Dataset entries
(** * inipp: a shallow embedding of [inipp.hh] and its specification

    The header [inipp.hh] parses a line-oriented INI document into two
    hash maps (named sections and the default section) and offers
    accessors on top of them.  This development embeds

    - the [std::string] primitives the header calls,
    - the text utilities of [namespace private_],
    - the constructor [inifile::inifile] as a loop over [std::getline],
    - the accessors [get], [dget], [section], [getval],

    and proves the properties the specification states about them.

    Conventions.  A [std::string] is a [string] of 8-bit [ascii]
    characters.  [std::string::npos] is [None]; every other [size_t]
    that occurs is a position inside a string, so it is a [nat] and no
    subtraction in the source can wrap (each one is justified where it
    is embedded).  A thrown exception is the left injection of a sum. *)

From Stdlib Require Import Ascii ZArith Lia.
From Stdlib Require String.
From stdpp Require Import base option list gmap strings fin_maps.
From Equations Require Import Equations.

Local Open Scope char_scope.

(** ** Exceptions and the result type *)

(** The three exception classes of the header.  Each one derives from
    [std::runtime_error] and carries nothing but its [what()] text. *)
Inductive exception : Type :=
| UnknownEntry (what : string)
| UnknownSection (what : string)
| SyntaxError (what : string).

(** [unknown_entry_error(const std::string& key)] *)
Definition unknown_entry_error1 (key : string) : exception :=
  UnknownEntry ("Unknown entry '" +:+ key +:+ "'.").

(** [unknown_entry_error(const std::string& key, const std::string& section)] *)
Definition unknown_entry_error (key section : string) : exception :=
  UnknownEntry ("Unknown entry '" +:+ key +:+ "' in section '" +:+
                section +:+ "'.").

(** [unknown_section_error(const std::string& section)] *)
Definition unknown_section_error (section : string) : exception :=
  UnknownSection ("Unknown section '" +:+ section +:+ "'.").

(** [syntax_error(const std::string& msg)] *)
Definition syntax_error (msg : string) : exception := SyntaxError msg.

Definition what (e : exception) : string :=
  match e with
  | UnknownEntry w | UnknownSection w | SyntaxError w => w
  end.

(** A computation that either throws or returns. *)
Definition result (A : Type) : Type := exception + A.
Definition throw {A} (e : exception) : result A := inl e.
Definition ret {A} (a : A) : result A := inr a.

(** [try { m } catch (...) { h }] *)
Definition try_catch_all {A} (m : result A) (h : result A) : result A :=
  match m with
  | inl _ => h
  | inr a => inr a
  end.

Definition is_syntax_error (e : exception) : bool :=
  match e with SyntaxError _ => true | _ => false end.
Definition is_unknown_section (e : exception) : bool :=
  match e with UnknownSection _ => true | _ => false end.
Definition is_unknown_entry (e : exception) : bool :=
  match e with UnknownEntry _ => true | _ => false end.

(** ** The [std::string] members used by the header *)

Module std_string.

(** [c] occurs in the character set [set]. *)
Fixpoint mem (c : ascii) (set : string) : bool :=
  match set with
  | EmptyString => false
  | String d set' => if Ascii.eqb c d then true else mem c set'
  end.

(** [s.find_first_of(set)] *)
Fixpoint find_first_of (s set : string) : option nat :=
  match s with
  | EmptyString => None
  | String c s' =>
      if mem c set then Some 0 else S <$> find_first_of s' set
  end.

(** [s.find_first_not_of(set)] *)
Fixpoint find_first_not_of (s set : string) : option nat :=
  match s with
  | EmptyString => None
  | String c s' =>
      if mem c set then S <$> find_first_not_of s' set else Some 0
  end.

(** [s.find_last_not_of(set)] *)
Fixpoint find_last_not_of (s set : string) : option nat :=
  match s with
  | EmptyString => None
  | String c s' =>
      match find_last_not_of s' set with
      | Some i => Some (S i)
      | None => if mem c set then None else Some 0
      end
  end.

(** [s.find(sep)]: position of the first occurrence of [sep]. *)
Definition find (s sep : string) : option nat := String.index 0 sep s.

(** [s.substr(pos, n)]; the header only calls it with [pos <= s.size()],
    where it cannot throw. *)
Definition substr (s : string) (pos n : nat) : string :=
  String.substring pos n s.

(** [s.erase(pos)]: drop everything from [pos] on. *)
Definition erase_from (s : string) (pos : nat) : string :=
  String.substring 0 pos s.

(** [s.erase(0, n)]: drop the first [n] characters. *)
Definition erase_front (s : string) (n : nat) : string :=
  String.substring n (String.length s - n) s.

(** [s.size()] *)
Definition size (s : string) : nat := String.length s.

(** [s[i]]; the header only indexes inside the string. *)
Definition at_ (s : string) (i : nat) : option ascii := String.get i s.

End std_string.

(** ** [namespace private_]: the text utilities *)

Module private_.
Import std_string.

(** The default argument [" \t\n\r\f\v"] of [trim]. *)
Definition whitespace : string :=
  String " " (String "009" (String "010" (String "013"
    (String "012" (String "011" EmptyString))))).

Definition rstrip (s c_to_strip : string) : string :=
  match find_last_not_of s c_to_strip with
  | None => EmptyString
  | Some endpos => erase_from s (endpos + 1)
  end.

Definition lstrip (s c_to_strip : string) : string :=
  match find_first_not_of s c_to_strip with
  | None => EmptyString
  | Some startpos => erase_front s startpos
  end.

Definition trim_with (str whitespace : string) : string :=
  rstrip (lstrip str whitespace) whitespace.

Definition trim (str : string) : string := trim_with str whitespace.

(** [split(in, sep, first, second)]: [None] is the [false] return, which
    leaves both output parameters untouched.  [eqpos + sep.size()] is at
    most [in.size()], so the length of the second piece does not wrap. *)
Definition split (inp sep : string) : option (string * string) :=
  match find inp sep with
  | None => None
  | Some eqpos =>
      Some (substr inp 0 eqpos,
            substr inp (eqpos + size sep) (size inp - eqpos - size sep))
  end.

(** [strip_comment(s, mark)] *)
Definition strip_comment_mark (s mark : string) : string :=
  match find_first_of s mark with
  | Some pos => erase_from s pos
  | None => s
  end.

(** [strip_comment(s)] *)
Definition strip_comment (s : string) : string :=
  strip_comment_mark (strip_comment_mark s "#") ";".

End private_.

(** ** [class inifile]: the store and its constructor *)

(** The two data members of [inifile]: [kkv_t sections_] and
    [kv_t defaultsection_]. *)
Record inifile : Type := mk_inifile {
  sections_ : gmap string (gmap string string);
  defaultsection_ : gmap string string
}.

(** The local [kv_t* cursec] of the constructor.  It only ever holds
    [&this->defaultsection_] ([None]) or [&this->sections_[name]]
    ([Some name]); elements of an [unordered_map] do not move, so the
    pointer is its key, and a write through it is a write into the store. *)
Definition cursec_t : Type := option string.

(** [std::getline(infile, line)] on a stream holding [infile]: characters
    up to the next newline (extracted, not stored) or the end of the
    stream.  It fails, ending the loop, when nothing is left. *)
Fixpoint read_line (infile : string) : string * string :=
  match infile with
  | EmptyString => (EmptyString, EmptyString)
  | String c rest =>
      if Ascii.eqb c "010" then (EmptyString, rest)
      else let '(line, rest') := read_line rest in (String c line, rest')
  end.

Definition getline (infile : string) : option (string * string) :=
  match infile with
  | EmptyString => None
  | String _ _ => Some (read_line infile)
  end.

(** [&this->sections_[line]]: [operator[]] default-constructs the map of
    a header seen for the first time and finds the existing one otherwise. *)
Definition sections_index (name : string) (ini : inifile) : inifile :=
  match sections_ ini !! name with
  | Some _ => ini
  | None => mk_inifile (<[name := ∅]> (sections_ ini)) (defaultsection_ ini)
  end.

(** The assignment through [cursec] on line 243: the map it points at
    gets [key] bound to [value], overwriting an earlier binding. *)
Definition cursec_assign (cursec : cursec_t) (key value : string)
    (ini : inifile) : inifile :=
  match cursec with
  | None =>
      mk_inifile (sections_ ini) (<[key := value]> (defaultsection_ ini))
  | Some name =>
      mk_inifile (alter (insert key value) name (sections_ ini))
                 (defaultsection_ ini)
  end.

Definition char_is (o : option ascii) (c : ascii) : bool :=
  match o with
  | Some d => Ascii.eqb d c
  | None => false
  end.

Definition string_empty (s : string) : bool :=
  match s with EmptyString => true | _ => false end.

(** The body of the [while] loop, lines 216-248.  [line.size() - 2] is
    only computed after [line[0] == '['] and [line[size - 1] == ']'] both
    held, which needs two characters. *)
Definition parse_line (line : string) (st : cursec_t * inifile)
    : result (cursec_t * inifile) :=
  let '(cursec, ini) := st in
  let line := private_.trim line in
  let line := private_.strip_comment line in
  if string_empty line then ret (cursec, ini)
  else if char_is (std_string.at_ line 0) "[" then
    if negb (char_is (std_string.at_ line (std_string.size line - 1)) "]")
    then throw (syntax_error ("The section '" +:+ line +:+
                              "' is missing a closing bracket."))
    else
      let line :=
        private_.trim (std_string.substr line 1 (std_string.size line - 2)) in
      ret (Some line, sections_index line ini)
  else
    match private_.split line "=" with
    | Some (key, value) =>
        ret (cursec,
             cursec_assign cursec (private_.trim key) (private_.trim value) ini)
    | None => throw (syntax_error ("The line '" +:+ line +:+ "' is invalid."))
    end.

Lemma read_line_shorter c infile :
  String.length (read_line (String c infile)).2 < String.length (String c infile).
Proof.
  revert c. induction infile as [|d rest IH]; intros c; simpl.
  - destruct (Ascii.eqb c "010"); simpl; lia.
  - destruct (Ascii.eqb c "010"); simpl; [lia|].
    specialize (IH d). simpl in IH.
    destruct (Ascii.eqb d "010"); simpl in *; [lia|].
    destruct (read_line rest); simpl in *. lia.
Qed.

Lemma getline_shorter infile line rest :
  getline infile = Some (line, rest) → String.length rest < String.length infile.
Proof.
  destruct infile as [|c infile]; [discriminate|].
  intros H. pose proof (read_line_shorter c infile) as Hlt.
  assert (Hr : read_line (String c infile) = (line, rest))
    by (unfold getline in H; congruence).
  rewrite Hr in Hlt. exact Hlt.
Qed.

(** A value together with the equation that it is the one inspected. *)
Definition inspect {A : Type} (x : A) : {y : A | x = y} := exist _ x eq_refl.

(** [while(std::getline(infile, line)) { ... }] *)
Equations parse_loop (infile : string) (st : cursec_t * inifile)
    : result (cursec_t * inifile) by wf (String.length infile) lt :=
  parse_loop infile st with inspect (getline infile) := {
    | exist _ None _ => ret st
    | exist _ (Some (line, rest)) Hget with parse_line line st := {
        | inl e => throw e
        | inr st' => parse_loop rest st' } }.
Next Obligation. eapply getline_shorter; eassumption. Qed.

(** [inifile::inifile(std::ifstream& infile)], lines 211-250 (the
    [std::ifstream&&] overload delegates to it): both maps start empty and
    [cursec] points at the default section.  A [syntax_error] leaves the
    constructor by unwinding, so no object exists afterwards. *)
Definition inifile_ctor (infile : string) : result inifile :=
  match parse_loop infile (None, mk_inifile ∅ ∅) with
  | inl e => throw e
  | inr (_, ini) => ret ini
  end.

(** ** The accessors of [inifile] *)

(** [inifile::get(section, key)], lines 252-263.  The second [throw] passes
    [(section, key)] to a constructor declared as [(key, section)]. *)
Definition get (ini : inifile) (section key : string) : result string :=
  match sections_ ini !! section with
  | None => throw (unknown_section_error section)
  | Some kv =>
      match kv !! key with
      | None => throw (unknown_entry_error section key)
      | Some value => ret value
      end
  end.

(** [inifile::get(key)], lines 265-271: the default-section form. *)
Definition get1 (ini : inifile) (key : string) : result string :=
  match defaultsection_ ini !! key with
  | None => throw (unknown_entry_error1 key)
  | Some value => ret value
  end.

(** [inifile::dget(section, key, default_value)], lines 273-283.  The two
    handlers catch by class; anything else would propagate. *)
Definition dget (ini : inifile) (section key default_value : string)
    : result string :=
  match get ini section key with
  | inr value => ret value
  | inl (UnknownSection _) => ret default_value
  | inl (UnknownEntry _) => ret default_value
  | inl e => throw e
  end.

(** [inifile::dget(key, default_value)], lines 285-293. *)
Definition dget1 (ini : inifile) (key default_value : string)
    : result string :=
  match get1 ini key with
  | inr value => ret value
  | inl (UnknownEntry _) => ret default_value
  | inl e => throw e
  end.

(** [class inisection]: the section name and the [const inifile&] it was
    made from.  The store is never written after construction, so the
    reference is the store's value. *)
Record inisection : Type := mk_inisection {
  _section : string;
  _ini : inifile
}.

**What the exercise asks**: Filtering the entries above by the word "inisection", copy each line that matches.

**Answer to the problem**:
(** [class inisection]: the section name and the [const inifile&] it was
Record inisection : Type := mk_inisection {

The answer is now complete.